Top 50+ Best Bible Puns, Dad Jokes And Wordplays To Make You Laugh Out Loud

In this very funny pun compilation, we have come up with and collected the best bible puns, dad jokes and wordplay to make you LOL.

Punny Parables: Hilarious Bible Wordplays

1. Why was Noah the best businessman in the Bible? He was always floating his stock.
2. If Adam and Eve were Chinese, what would they be called? A-Dumpling and E-Veggie.
3. Did you hear about the procrastinating prophet? He was Jonah-time!
4. What kind of car did the disciples drive? A Honda, because they were all in one Accord.
5. Why did Moses and Aaron start a band? They heard the Canaanites were great at Rock n’ Roll.
6. How does Moses make his coffee? Hebrews it.
7. Why do they make applesauce in the Garden of Eden? Because Eve had a sin a-cider.
8. What do you call someone who steals a donkey? A horse thief.
9. How do we know Peter was a rich fisherman? Because his net income was huge.
10. Why did the Pharisee cross the road? To explain why the Samaritan didn’t help the man who fell among thieves.

Top 10 Dad Jokes from the Good Book

1. Why was Goliath so surprised when David defeated him? He never saw it coming.
2. Why was the math book sad? Because it had too many problems.
3. How do we know Peter was a coffee connoisseur? He’s always seen with his Java.
4. Why do we never see elephants hiding in trees? They’re really good at it.
5. What sport is played in the Garden of Eden? Fruitball.
6. Why did the Bible get a ticket? Because it broke the law of gravity.
7. How does Moses make his tea? Hebrews it.
8. What do you call two spiders who just got married? Newlywebbed.
9. Why did the fig tree go to the doctor? It was feeling fig-leaf.
10. What do you call a cheese that isn’t yours? Nacho cheese.

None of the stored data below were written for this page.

(** The values of the document that is serialized. *)
Inductive field_value : Type :=
| VNone
| VStr (s : string)
| VDatetime (t : Z)
| VProviders (ps : list (config_key * provider_ref)).

Definition of_optional (o : option string) : field_value :=
  match o with Some s => VStr s | None => VNone end.

(** [c.dict()]: every field of the model, in declaration order; a field that
    is [None] is kept, with the value [None]. *)
Definition PackageConfig_dict (c : PackageConfig)
  : list (string * field_value) :=
  [ ("built_at", VDatetime (pc_built_at c));
    ("package_name", VStr (pc_package_name c));
    ("docker_image", of_optional (pc_docker_image c));
    ("conda_env", of_optional (pc_conda_env c));
    ("providers", VProviders (pc_providers c)) ].

(** [d.get(k)] on a document. *)
Fixpoint field (k : string) (d : list (string * field_value))
  : option field_value :=
  match d with
  | [] => None
  | (k', v) :: r => if String.eqb k' k then Some v else field k r
  end.

(** ** The world of the command *)

(** What the command does to its surroundings, in the order it does it.
    [WriteFile path doc] is [f.write(yaml.dump(doc, sort_keys=False))] on
    the file opened at [path] for writing; the YAML text is a function of
    [doc], so the event records [doc]. *)
Inductive event : Type :=
| MakeDirs (path : string)
| WriteFile (path : string) (doc : list (string * field_value))
| RunWithPty (argv : list string)
| CPrint (text : string) (color : string).

Record world : Type := {
  heap : gmap loc (list string);
  trace : list event
}.

(** Computations of the command: they read and change the world and either
    raise or return. *)
Definition M (A : Type) : Type := world -> result A * world.

Definition ret {A} (a : A) : M A := fun w => (inr a, w).

Definition raise {A} (e : exn) : M A := fun w => (inl e, w).

Definition bind {A B} (m : M A) (k : A -> M B) : M B :=
  fun w =>
    match m w with
    | (inl e, w') => (inl e, w')
    | (inr a, w') => k a w'
    end.

Notation "x <- m ;; k" := (bind m (fun x => k))
  (at level 100, m at next level, right associativity).
Notation "m ;;; k" := (bind m (fun _ => k))
  (at level 100, right associativity).

Definition emit (e : event) : M unit :=
  fun w => (inr tt, {| heap := heap w; trace := trace w ++ [e] |}).

Definition lift {A} (r : result A) : M A := fun w => (r, w).

Definition on_heap {A}
    (f : gmap loc (list string) -> result A * gmap loc (list string)) : M A :=
  fun w =>
    let '(r, σ) := f (heap w) in (r, {| heap := σ; trace := trace w |}).

(** [m[k]] on a [dict]; a missing key raises [KeyError]. *)
Definition getitem {V} (m : gmap string V) (k : string) : M V :=
  match m !! k with
  | Some v => ret v
  | None => raise (KeyError k)
  end.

Laugh Out Loud: Funny Bible Puns That Will Have You in Stitches

1. What do you get when you cross a famous pharaoh with a skunk? Tutu stinky.
2. Why was the math book sad? So many problems.
3. Why did the strawberry go to the doctor? It was feeling berry sick.
4. Why did Sarah laugh when God told her she would bear a son? Because she was an old crone.
5. Why do melons have fancy weddings? Because they cantaloupe.
6. Why was the Bible tired on Sunday? It had been “hard at it” six days.
7. Why is a baseball team similar to a pancake? Because they both need a good batter.
8. Why did Jesus pay the parking fine? Because he was tied up with other commitments.
9. Why was the math book sad? So many problems.
10. Why do Dalmatians not go to heaven? Because heaven is for good boys.

Heavenly Humor: The Best Bible Puns Guaranteed to Make You Smile

1. Why did Jesus endorse all those products? Because he was the first brand advocate.
2. What kind of car did the apostles drive? A Honda, because the Apostles were all in one Accord.
3. Who was the greatest comedian in the Bible? Samson. He brought the house down.
4. How do you make holy water? You boil the hell out of it.
5. Why did the Israelites wander the desert for 40 years? Because Moses was a man and refused to ask for directions.
6. What did Joseph do when he came across a huge chunk of pyrite? He exclaimed, “It’s a good Ol’ Piece of God!”
7. Why did the Bible win an award? It was the good book.
8. Why was Jonah the best comedian? Because he kept the audience in stitches.
9. Why do angels never go on farewell tours? Because they don’t need goodbyes.
10. Why was the Bible detective called to the scene? To solve the missing persons of Israel.